The other thing that bothers me about it is that EEGs, which are used to detect misfiring, are just not that accurate. Up to 50% of first EEGs are normal in people with confirmed epilepsy, and even with ambulatory or VEEG still 20% are normal. That means that it's only 50% accurate on the first try, and only 80% accurate with prolonged testing. http://jnnp.bmj.com/content/76/suppl_2/ii2.full That would seem to mean that 20%, or 1 out of 5 people with confirmed epilepsy have normal EEGs. The inadequacy of EEGs is of course why they have to cut your dome open and put the electrodes directly on your brain when they need to know exactly where the seizures start.
Another way to test whether someone has epilepsy or non epileptic psychogenic seizures might be drugs. In other words, you might think that if you give them pills and the seizures go away, they have epilepsy. If the seizures are unaffected they are psychogenic. The problem is that the drugs, while they are great in some ways, just don't work that well. Apparently as many as 1 out of 3 people with epilepsy become refractory. http://www.hopkinsmedicine.org/heal...s_system_disorders/refractory_epilepsy_135,5/
So, it seems to me that neither EEGs, nor the effectiveness of the drugs are that great. And if that is so, it doesn't make sense to assert that nearly half the people in the epilepsy ward have psychogenic seizures, merely because you can't detect epileptic seizures with a bunch of wires stuck to their head. The EEG won't tell you definitively, and the effectiveness of the drugs won't tell you definitively.
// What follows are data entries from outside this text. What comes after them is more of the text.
Lemma run_op_ok mal op d l :
  db_ok d l -> op_allowed op d ->
  exists d' l', run_op mal op d = Some d' /\ db_ok d' l' /\ (l' = l \/ exists p, l' = p :: l) /\ allocating mal d l d'.
Proof.
  intros H Ha.
  assert (forall g p, is_Some (d_pool d !! p) ->
    (forall e, d_pool d !! p = Some e -> same_node e (g e) /\ e_name (g e) = e_name e) ->
    exists d' l', upd_entry g p d = Some d' /\ db_ok d' l' /\ (l' = l \/ exists p, l' = p :: l) /\
      allocating mal d l d') as U.
  { intros g p Hp Hg. destruct (upd_entry_ok d l p g H Hp Hg) as (d' & E & H' & I). exists d', l.
    split_and!; [done|done|by left|by intros _ _]. }
  destruct op as [f parent st|st|p|p sz|p fd|p wd|p name|parent st|]; cbn [run_op op_allowed] in *;
    try (apply U; [done|]; intros e _; by destruct e).
  - unfold add_entry. rewrite (search_entry_first f parent st d l H). cbn [mbind option_bind].
    destruct (first_of _ _ _) as [p|]; [exists d, l; split_and!; [done|done|by left|by intros _ _]|].
    destruct Ha as [Hn Hp]. destruct (alloc_entry_spec mal f parent st d l H Hn) as (o & d' & E & Ho).
    { pose proof (ok_next _ _ H). destruct Hp as [->|(p & e & E & <-)]; [lia|]. by apply (handles_below d l p). }
    rewrite E. destruct o as [p|].
    + destruct Ho as (Hin & H' & _ & _ & I). exists d', (p :: l). split_and!; [done|done|right; eauto|done].
    + destruct Ho as (H' & _ & Hm). exists d', l. split_and!; [done|done|by left|by intros ?].
  - destruct (alloc_root_spec mal st d l H) as (o & d' & E & Ho). rewrite E. destruct o as [p|].
    + destruct Ho as (Hin & H' & _ & _ & I). exists d', (p :: l). split_and!; [done|done|right; eauto|done].
    + destruct Ho as (H' & _ & Hm). exists d', l. split_and!; [done|done|by left|by intros ?].
  - destruct (rename_ok mal p name d l H Ha) as (d' & E & H' & I). exists d', l. split_and!; [done|done|by left|done].
  - exists (init_search_handle parent st d), l. split_and!; [done|by apply search_ok|by left|].
    intros _ _. by destruct d.
  - destruct (ok_search _ _ H) as (l1 & l2 & El & Hl2).
    destruct (next_child_ok d l l1 l2 H El Hl2) as (o & d' & E & H' & C & _). rewrite E. exists d', l.
    split_and!; [done|done|by left|]. intros _ _. destruct d, d'. unfold indexed. cbn in *. by injection C as -> -> -> -> -> -> ->.
Qed.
The only thing left is the way the seizures look, and the psychological profile of the patient. From what I have read there are some observable signs of psychogenic seizures, but it's not always that clear. And, just because someone may have a reason to have psychogenic seizures doesn't mean they do. It certainly doesn't prove they don't have epilepsy. I have even read some interesting statistics about supposedly high percentages of patients who are supposed to have BOTH epileptic and non-epileptic psychogenic seizures. Maybe they do.
My concern is that there seem to be a lot of people out there having seizures who are being told that they don't have epilepsy. Everyone should obviously get the care they need, and be told the truth.
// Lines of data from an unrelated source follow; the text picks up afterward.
(* ===== verification/MtpStorage.v ===== *)
(** * Storages and sessions of the MTP responder

    The storage table of [mtp.c], the user ids files are opened with
    ([mtp_helpers.c]), the access check, and the mounting of storages
    ([mtp_ops_helpers.c], [msgqueue.c]) on the object table. *)

From Stdlib Require Import Ascii String.
From S2P Require Import Prelude CString MtpUsb MtpHash MtpDb MtpTable.

(** ** The storage table *)
Definition MAX_STORAGE_NB : nat := 16.

Definition UMTP_STORAGE_LOCKED : Z := 0x10.
Definition UMTP_STORAGE_LOCKABLE : Z := 0x08.
Definition UMTP_STORAGE_NOTMOUNTED : Z := 0x02.
Definition UMTP_STORAGE_READONLY : Z := 0x01.
Definition NO_STORAGE : Z := 0xFFFFFFFF.

(** [mtp_storage]; a slot without [root_path] is free. *)
Record storage := mkstorage {
  root_path : option (list Z); description : list Z; storage_id : Z; st_flags : Z; st_uid : Z; st_gid : Z }.
Definition no_storage : storage := mkstorage None [] 0 0 (-1) (-1).

(** [mtp_ctx], the fields of the components modelled here; [fs_db] is null
    without a session, [mallocs] counts the allocations of all sessions, and
    the last two record the events pushed and the watches removed. *)
Record mtp_ctx := mkctx {
  ctx_uid : Z; ctx_gid : Z; default_uid : Z; default_gid : Z; storages : list storage;
  fs_db : option fs_handles_db; session_id : Z; mallocs : nat; events : list (Z * Z); unwatched : list Z }.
However, my personal experience, and I think the experience of many of us is that doctors miss a lot. FYI: I have never been told that I have psychogenic seizures, nor has it ever been suggested, but I have wondered if this would be the case if they had never found my brain tumor. My EEGs are all normal or borderline normal. I don't have any glaring trauma, but that of course could have been "suppressed". At one point a prominent epileptologist told me flat out that she would not treat me for my "auras" or tiny simple partials because they didn't show up on EEG, even though meds have a clear effect on them, and they are clearly related to bigger seizures. I don't know what she thought, but apparently she didn't believe they were seizures. So, I'm wondering how many people out there are really having epileptic seizures, but are told they have psychogenic seizures.
My personal concern is of course that people should be able to get the right treatment, whatever that is.
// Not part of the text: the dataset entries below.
(* ===== verification/MtpScan.v ===== *)
(** * Bringing a folder of the object table up to date

    The directory scan of [fs_handles_db.c]: [fs_entry_stat], the search for
    files and [scan_and_add_folder].  The file system is a parameter, frozen
    for the time of one scan: what [opendir] and [readdir] list, what [stat64]
    answers (a directory or not, and the size), and [realpath]. *)

From Stdlib Require Import Ascii String.
From S2P Require Import Prelude CString MtpHash MtpDb MtpName MtpTable MtpPath.

Definition FS_HANDLE_MAX_FILENAME_SIZE : nat := 256.

Section Files.
Context (stat64 : list Z -> option (bool * Z)) (opendir : list Z -> option (list (list Z))).

(** The index behind the last slash; a slash at index 0 is not seen. *)
Fixpoint name_start (path : list Z) (i : nat) : nat :=
  match i with
  | O => O
  | S j => if nth i path 0 =? 47 then S i else name_start path j
  end.

Definition fs_entry_stat (path : list Z) : option filefoundinfo :=
  match stat64 path with
  | Some (isdir, size) =>
      Some (mkfound isdir (take FS_HANDLE_MAX_FILENAME_SIZE (drop (name_start path (length path)) path)) size)
  | None => None
  end.

(** The next entry that exists, and the rest of the directory. *)
Fixpoint fs_find_next_file (folder : list Z) (dir : list (list Z)) : option (filefoundinfo * list (list Z)) :=
  match dir with
  | [] => None
  | d_name :: dir =>
      match fs_entry_stat (folder ++ [47] ++ d_name) with
      | Some fileinfo => Some (fileinfo, dir)
      | None => fs_find_next_file folder dir
      end
  end.
Definition fs_find_first_file (folder : list Z) : option (filefoundinfo * list (list Z)) :=
  dir ← opendir folder; fs_find_next_file folder dir.

Context (mal : nat -> bool) (show_hidden_files : bool).
Context (root_of : Z -> option (list Z)) (realpath : list Z -> list Z + Z).

(** The test on a file found. *)
Definition listed (f : filefoundinfo) : bool :=
  negb (streq (f_filename f) (cstr "..")) && negb (streq (f_filename f) (cstr ".")) &&
  (show_hidden_files || negb (nth 0 (f_filename f) 0 =? 46)).

(** The loop over the directory, once per file. *)
Fixpoint add_files (fuel : nat) (base : list Z) (parent storage_id : Z) (fileinfo : filefoundinfo)
    (dir : list (list Z)) (d : fs_handles_db) : option fs_handles_db :=
  match fuel with
  | O => None
  | S fuel =>
      d ← (if listed fileinfo then snd <$> add_entry mal fileinfo parent storage_id d else Some d);
      match fs_find_next_file base dir with
      | Some (fileinfo, dir) => add_files fuel base parent storage_id fileinfo dir d
      | None => Some d
      end
  end.

(** The check of one entry of the folder, and the loop over all of them, with
    the watches it removes. *)
Definition check_file (p : Z) (d : fs_handles_db) (rm : list Z) : option (fs_handles_db * list Z) :=
  e ← d_pool d !! p;
  path ← build_full_path root_of realpath (root_of (e_storage e)) p d;
  match path with
  | None => Some (d, rm)
  | Some path =>
      match stat64 path with
      | None => d ← upd_entry mark_deleted p d; Some (d, if e_wd e =? -1 then rm else rm ++ [e_wd e])
      | Some (_, size) => d ← upd_entry (fun e => e {{ e_size := size }}) p d; Some (d, rm)
      end
  end.
Fixpoint check_files (fuel : nat) (d : fs_handles_db) (rm : list Z) : option (fs_handles_db * list Z) :=
  match fuel with
  | O => None
  | S fuel =>
      '(o, d) ← get_next_child_handle d;
      match o with
      | None => Some (d, rm)
      | Some p => '(d, rm) ← check_file p d rm; check_files fuel d rm
      end
  end.

(** The result, the table and the watches removed. *)
Definition scan_and_add_folder (base : list Z) (parent storage_id : Z) (d : fs_handles_db) :
    option (Z * fs_handles_db * list Z) :=
  '(ret, d) ← match fs_find_first_file base with
              | Some (fileinfo, dir) => d ← add_files (S (length dir)) base parent storage_id fileinfo dir d; Some (0, d)
              | None => Some (-1, d)
              end;
  let d := init_search_handle parent storage_id d in
  '(d, rm) ← check_files (S (size (d_pool d))) d [];
  Some (ret, d, rm).
End Files.

(** ** Paths do not change when siblings do *)

(** [d'] is [d] with entries changed that are not above the folder [parent]. *)
Definition same_above (parent : Z) (d d' : fs_handles_db) : Prop :=
  d_handles d' = d_handles d /\ size (d_pool d') = size (d_pool d) /\
  (forall p, is_Some (d_pool d' !! p) <-> is_Some (d_pool d !! p)) /\
  (forall p e e', d_pool d !! p = Some e -> d_pool d' !! p = Some e' ->
     e_name e' = e_name e /\ same_node e e' /\ (e_handle e <= parent -> e' = e)).

Lemma same_above_refl parent d : same_above parent d d.
Proof. split_and!; [done..|]. intros p e e' -> [= ->]. done. Qed.

Lemma first_of_ext pool pool' P l :
  (forall p, p ∈ l -> match pool !! p, pool' !! p with
                      | Some e, Some e' => P e' = P e
                      | None, None => True
                      | _, _ => False
                      end) ->
  first_of pool' P l = first_of pool P l.
Proof.
  induction l as [|p l IH]; intros H; cbn; [done|]. pose proof (H p (list_elem_of_here _ _)) as Hp.
  destruct (pool !! p) as [e|], (pool' !! p) as [e'|]; try done.
  - cbn. rewrite Hp. destruct (P e); [done|]. apply IH. intros q Hq. apply H. by right.
  - cbn. apply IH. intros q Hq. apply H. by right.
Qed.

Lemma by_handle_same root_of h parent d d' l l' :
  db_ok d l -> db_ok d' l' -> same_above parent d d' -> h <= parent ->
  get_entry_by_handle root_of h d' = get_entry_by_handle root_of h d.
Proof.
  intros H H' (Hh & _ & Hd & He) Hle. rewrite (by_handle_first _ _ d l H), (by_handle_first _ _ d' l' H'), Hh.
  f_equal. apply first_of_ext. intros p _. pose proof (Hd p) as Hp.
  destruct (d_pool d !! p) as [e|] eqn:E, (d_pool d' !! p) as [e'|] eqn:E'.
  - destruct (He p e e' E E') as (_ & (Eh & _ & _) & Hs).
    destruct (Z.le_gt_cases (e_handle e) parent) as [Hl|Hl]; [by rewrite Hs|].
    rewrite Eh. rewrite (proj2 (Z.eqb_neq _ h)) by lia. by rewrite !andb_false_r.
  - destruct (proj2 Hp) as [? ?]; [by eexists|done].
  - destruct (proj1 Hp) as [? ?]; [by eexists|done].
  - done.
Qed.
I am also concerned that epilepsy is poorly understood, and that a lot of doctors may be taking the easy way out. Instead of admitting they just don't know what to do, they call a large number of cases "psychogenic" to write them off, and essentially blame it on the patient (not that it's really their fault of course). Basically the issue is that if you are going to diagnose with psychogenic seizures you had better have a reason FOR diagnosing them as psychogenic, a good reason. It's not enough to diagnose them with psychogenic seizures because you can't figure out why they have epilepsy, because they have unusual seizures, or because they have experienced some trauma in their life. I mean, I would think that you would at least give meds a try and see if they work. If they do, problem solved. If not, consider other possibilities. I don't see why it should take two years to try the meds. Six months or a year should tell if one, or even two different meds can help. Have them see a therapist at the same time. How much can it hurt to do both?